Adjust the strap to enable the bag to hang at hip height. Having the strap adjusted too tightly will put the bag at a height around your waist. It is easier to get the treats out when the bag is a little lower. Try the bag on before working with your puppy to see if it is adjusted to where it is easiest for you to reach for the treats.
Resist the Temptation to Bend Over and Lure Your Puppy
If your puppy doesn’t go down when asked, he is confused. Don’t bend over and lure him with the food. Don’t repeat the down command. Instead, see our page on General Principles and Tips and follow the instructions in the section on “When Your Puppy Gets It Wrong”.
Our puppies are trained to think about what they need to do to earn their reward. The section on “When Your Puppy Gets It Wrong” will teach you how to encourage thinking rather than dependence on hints.
The Place Command on a Cot
We train our puppies to do a down/stay on a cot initially because it fixes a very common problem with the down/stay: creeping forward.
We begin training the down/stay at about 6 ½ weeks of age. By 8 weeks of age, many of them will maintain a down/stay while at the same time crawling towards you. It is very difficult, if not impossible, to adequately communicate to the puppy that he’s wrong to be crawling, but at the same time right for remaining in a down position. If you withhold reward when the puppy is doing both a right thing and a wrong thing, he’ll assume that he’s wrong in all respects.
Therefore, the fix for this type of problem is to make it impossible for the dog to continue doing the right thing and the wrong thing at the same time.
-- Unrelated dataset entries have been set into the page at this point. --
(* ===== verification/InstallerProofs.v ===== *)
(** What the installer destroys: only what the configuration names, and only after it was
    checked and confirmed.
    At the end, reading a secret twice from the terminal. *)

From S2P Require Import Prelude Paths Toml TomlTermination TomlPrint Pkg Tables StrataTables World Util.
From S2P Require Import Archive Db Txn Conf Setup Fetch Strata Installer InstallerDisk InstallerSystem.
From S2P Require Import InstallerTarget InstallerMain Preserve InstallerLogic InstallerSafe.

(** ** An installation under a discipline *)

Section install.
Context `{E : Env} {K : Machine} {D : Discipline} {T : Strata} {TL : StrataLaws T same}.

Lemma fine_target prog args x io : tool (mk_call (prog :: args ++ [x]) io) = true -> allowed (cstr x) ->
  fine (mk_call (prog :: args ++ [x]) io).
Proof.
  intros Ht Hx. split; [done|]. intros t. unfold destroys, mk_call. cbn [cl_argv map]. rewrite map_app. cbn [map].
  destruct (overwrites _ _); [|done]. rewrite last_snoc. by intros [= <-].
Qed.

Lemma sound_must args what : fine (mk_call args Inherit) -> sound (must args what).
Proof. intros H. unfold must, run. sound_tac. by apply sound_exec. Qed.

Context (cfg : Config) (mnt : string).

(** What the installation of [cfg] must be allowed to destroy. *)
Record grants : Prop := {
  gr_disk : cfg_str cfg mode = "erase" -> allowed (cstr (cfg_str cfg disk));
  gr_new size code name : cfg_str cfg mode <> "mounted" ->
    safe (new_part (cfg_str cfg disk) size code name) (fun p => allowed (cstr p));
  gr_mapper : allowed ("/dev/mapper/" ++s kLuksName);
  gr_swap : cfg_str cfg mode = "mounted" -> allowed (cstr (cfg_str cfg swap_device));
  gr_file : allowed (cstr (mnt ++s "/swapfile"))
}.

Context (G : grants).

Lemma sound_claim need : sound (claim_space cfg need).
Proof.
  unfold claim_space. case_bool_decide as He; [|sound_tac].
  sound_tac.
  - apply sound_exec, (fine_target "wipefs" ["-a"]); [vm_compute; reflexivity|]. by apply G.
  - apply sound_exec, (fine_target "sgdisk" ["--zap-all"]); [vm_compute; reflexivity|]. by apply G.
Qed.

(** The partitions that are formatted. *)
Record formattable (p : Parts) : Prop := {
  fm_esp : ps_esp_is_new p = true -> allowed (cstr (ps_esp p));
  fm_boot : ps_boot p <> "" -> allowed (cstr (ps_boot p));
  fm_swap : ps_swap p <> "" -> allowed (cstr (ps_swap p));
  fm_root : allowed (cstr (ps_root p))
}.

Lemma safe_make_parts b mib esp bios : cfg_str cfg mode <> "mounted" ->
  safe (make_parts cfg b mib esp bios) formattable.
Proof.
  intros Hm. unfold make_parts.
  assert (forall size code name, safe (new_part (cfg_str cfg disk) size code name) (fun p => allowed (cstr p)))
    as Hn by (intros; by apply G).
  assert (forall b size code name, safe (new_part_if b (cfg_str cfg disk) size code name)
    (fun p => p <> "" -> allowed (cstr p))) as Hi.
  { intros [] ???; cbn [new_part_if]; [eapply safe_weaken; [apply Hn|auto]|by apply safe_ret]. }
  apply sound_bind; [destruct (_ && _); sound_tac|]. intros bios'.
  eapply (safe_bind _ _ (fun e => sempty esp = true -> allowed (cstr e))).
  { destruct (sempty esp); [eapply safe_weaken; [apply Hn|auto]|by apply safe_ret]. }
  intros e He. eapply safe_bind; [apply Hi|intros bt Hb]. eapply safe_bind; [apply Hi|intros sw Hs].
  eapply safe_bind; [apply Hn|intros rt Hr]. by apply safe_ret.
Qed.
Lemma sweep_cache_spec_witness :
  well_named (w_fs cache_world) /\
  w_fs (@sweep_cache (sample_env no_fault) sample_ctx (Some ["a.grain"]) false salt_gc_report_init cache_world).2
    !! (["var"; "lib"; "salt"; "cache"; "current"; "a.grain"] : key) = Some (NFile 420 "a") /\
  w_fs (@sweep_cache (sample_env no_fault) sample_ctx (Some ["a.grain"]) false salt_gc_report_init cache_world).2
    !! (["var"; "lib"; "salt"; "cache"; "current"; "old.grain"] : key) = None.
Proof.
  assert (well_named (w_fs cache_world)) as Hw.
  { assert (Forall (fun kx : key * node => named_key kx.1 = true) (map_to_list (w_fs cache_world))) as H
      by (apply (bool_decide_unpack _); vm_compute; exact Logic.I).
    intros k x Hk. rewrite Forall_forall in H. specialize (H (k, x) (proj2 (elem_of_map_to_list _ _ _) Hk)).
    unfold named_key in H. cbn in H. destruct (last k) as [n|]; [|done]. exists n. split; [done|].
    apply andb_true_iff in H as [H1 H2%negb_true_iff]. by split. }
  split; [exact Hw|]. split; [|vm_compute; reflexivity].
  pose proof (@sweep_cache_spec (sample_env no_fault) _ sample_ctx ["a.grain"] false salt_gc_report_init
    cache_world Hw ["var"; "lib"; "salt"; "cache"; "current"; "a.grain"]) as H.
  destruct H as [->|(_ & x & n & _ & _ & Hn & Hkeep)]; [vm_compute; reflexivity|].
  cbn in Hn. injection Hn as <-. exfalso. apply Hkeep. left.
Defined.

(** ** The lockfile *)


(** ** Running in a stratum *)

Definition sudo_caller : caller :=
  {| ca_uid := 0; ca_gid := 0; ca_passwd := fun _ => None;
     ca_env := fun v => if bool_decide (v = "SUDO_UID") || bool_decide (v = "SUDO_GID") then Some "1000" else None |}.

Definition sample_stratum : salt_stratum :=
  {| st_name := Some "arch"; st_family := Some "arch"; st_arch := None; st_root := Some "/strata/arch";
     st_package_manager := None; st_bootstrap := None; st_trust := None; st_state := None;
     st_graphics := true; st_audio := true; st_dbus := true; st_created := 0 |}.

(** Root called through [sudo] reaches the command, as the caller; a caller without root's rights
    does too, in namespaces of its own. *)
Example sudo_command_runs :
  match (@salt_run_child (sample_env no_fault) _ sudo_caller sample_stratum salt_run_opts_default ["true"]
           (@this_proc (sample_env no_fault)) sample_world).1 with
  | ChExec p argv _ => argv = ["true"] /\ p = Build_proc 1000 1000 1000 1000 [] false (HolderNs 110)
                                               "/strata/arch" "/"
  | _ => False
  end.
Proof. vm_compute. split; reflexivity. Qed.

Example plain_command_runs :
  match (@salt_run_child (sample_env no_fault) _ sudo_caller sample_stratum salt_run_opts_default ["true"]
           (Build_proc 1000 1000 1000 1000 [27] false HostNs "/" "/") sample_world).1 with
  | ChExec p _ _ => p = Build_proc 1000 1000 1000 1000 [27] true OwnNs "/strata/arch" "/"
  | _ => False
  end.
Proof. vm_compute. reflexivity. Qed.

(** ** Rolling back *)

(** The deployment 1 installed [b]; the database before it is saved in its directory. *)
Definition saved_tables : tables :=
  {| t_packages := [sample_pkg "a"]; t_files := [sample_file "a" "etc/a"]; t_deps := []; t_conflicts := [];
     t_txns := []; t_seq := 0; t_hooks := []; t_changes := []; t_meta := []; t_artifact := true;
     t_has_conflicts := true |}.
Definition saved_fs : fs :=
  <[["var"; "lib"; "salt"; "state"] := NDir 493]> (<[["var"; "lib"; "salt"; "state"; "txn-1"] := NDir 493]>
    (<[["var"; "lib"; "salt"; "state"; "txn-1"; "db.before"] := NDb 1]> sample_fs)).
Definition rollback_world : world :=
  set_next 2 (set_dbs (<[1%nat := saved_tables]> (w_dbs sample_world)) (set_fs saved_fs sample_world)).

Lemma rollback_wf : wf_world rollback_world.
Proof.
  split.
  - intros i t H. change ((<[1%nat := saved_tables]> ({[O := sample_tables]} : gmap nat tables)) !! i = Some t) in H.
    cbn. destruct (decide (i = 1%nat)) as [->|]; [lia|]. rewrite lookup_insert_ne in H by done.
    apply lookup_singleton_Some in H as [<- _]. lia.
  - intros c [= <-]. cbn. lia.
Qed.

Definition rollback_run := @salt_rollback_to (sample_env no_fault) _ sample_ctx 1 "" rollback_world.
Definition reverted_world : world := (@revert_to (sample_env no_fault) sample_ctx 1 rollback_world).2.

Lemma rollback_run_target : option_map rr_target (match rollback_run.1 with inr x => Some x | inl _ => None end) = Some 1.
Proof. vm_compute. reflexivity. Qed.
Lemma reverted_exists : (@salt_path_exists (sample_env no_fault) (db_before sample_ctx 1) reverted_world).1 = true.
Proof. vm_compute. reflexivity. Qed.
Lemma reverted_saved : option_map (fun t => (t_artifact t, t_packages t))
  (@file_tables (sample_env no_fault) (db_before sample_ctx 1) reverted_world).1 = Some (true, [sample_pkg "a"]).
Proof. vm_compute. reflexivity. Qed.


(** The same state before it is saved, and a rollback of what came after it. *)
Definition saving_world : world :=
  set_dbs {[O := saved_tables]}
    (set_fs (delete ["var"; "lib"; "salt"; "state"; "txn-1"; "db.before"] saved_fs) sample_world).

Lemma saving_wf : wf_world saving_world.
Proof.
  split.
  - intros i t H. change (({[O := saved_tables]} : gmap nat tables) !! i = Some t) in H.
    apply lookup_singleton_Some in H as [<- _]. cbn. lia.
  - intros c [= <-]. cbn. lia.
Qed.


(** ** The sandbox of configurations *)

(** A [realloc] that gives the lowest free address, up to [PTRDIFF_MAX] bytes. *)
Definition sample_realloc (h : gmap Z Z) (ptr : option Z) (n : Z) : option Z :=
  if n <? 2 ^ 63 then Some (fresh (dom (Conf.release ptr h))) else None.

Lemma sample_realloc_laws : ReallocLaws sample_realloc.
Proof.
  unfold sample_realloc.
  split; intros h ptr n p; destruct (Z.ltb_spec n (2 ^ 63)); intros [= <-]; [|done].
  apply not_elem_of_dom, is_fresh.
Qed.

Lemma conf_alloc_bounded_witness :
  exists p h st, conf_alloc sample_realloc ∅ {| used := 0; insns := 0 |}
              {| rq_ptr := None; rq_osize := 5; rq_nsize := 100 |} = (Some p, (h, st)) /\
    used st = blocks_size h /\ blocks_size h <= CONF_MEM_LIMIT.
Proof.
  assert (request_ok ∅ {| rq_ptr := None; rq_osize := 5; rq_nsize := 100 |}) as Hr by (split; cbn; lia).
  assert (exists p h st, conf_alloc sample_realloc ∅ {| used := 0; insns := 0 |}
              {| rq_ptr := None; rq_osize := 5; rq_nsize := 100 |} = (Some p, (h, st))) as (p & h & st & E)
    by (do 3 eexists; reflexivity).
  exists p, h, st. split; [exact E|].
  pose proof (conf_alloc_bounded sample_realloc sample_realloc_laws ∅ _ _ _ _ _ (alloc_start _) Hr E)
    as (Hu & Hb & _).
  split; [exact Hu|exact Hb].
Defined.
A raised cot or bed is a perfect solution. If a puppy crawls forward while in a down position on a cot, he will crawl off the cot which will cause his feet to hit the floor putting him in a standing position. The puppy can easily understand that the crawling will not earn his reward. At the same time, it will be clear to the puppy that he is no longer in a down. Therefore, ambiguity is removed from the exercise.
We practice the down/stay with the puppy exclusively on the cot for two or maybe three days. By then, the habit of staying still and not crawling will be sufficiently developed. At this point, we move the puppy back to the floor. Surprisingly, all of them will have forgotten the possibility of crawling.
The Power of Habit
Habit is powerful in dog training. It is important to build good habits at the start and to prevent bad ones from developing. We move our puppies to the cot at the first hint of crawling. If the crawling becomes a habit, it is much more difficult to fix.
The Cot is Easier than the Floor
The cot is an easier place for a puppy to practice down stays. When working on the floor, the puppy has to remember what it is he is supposed to be doing. Is he supposed to sit? To be in a down? Or to move with you in heel position? It’s a lot for a puppy to keep up with.
However, on the cot, our puppies are only asked to do one thing: lie down without getting off the cot. Therefore, our puppies are more successful at further distances for longer lengths of time.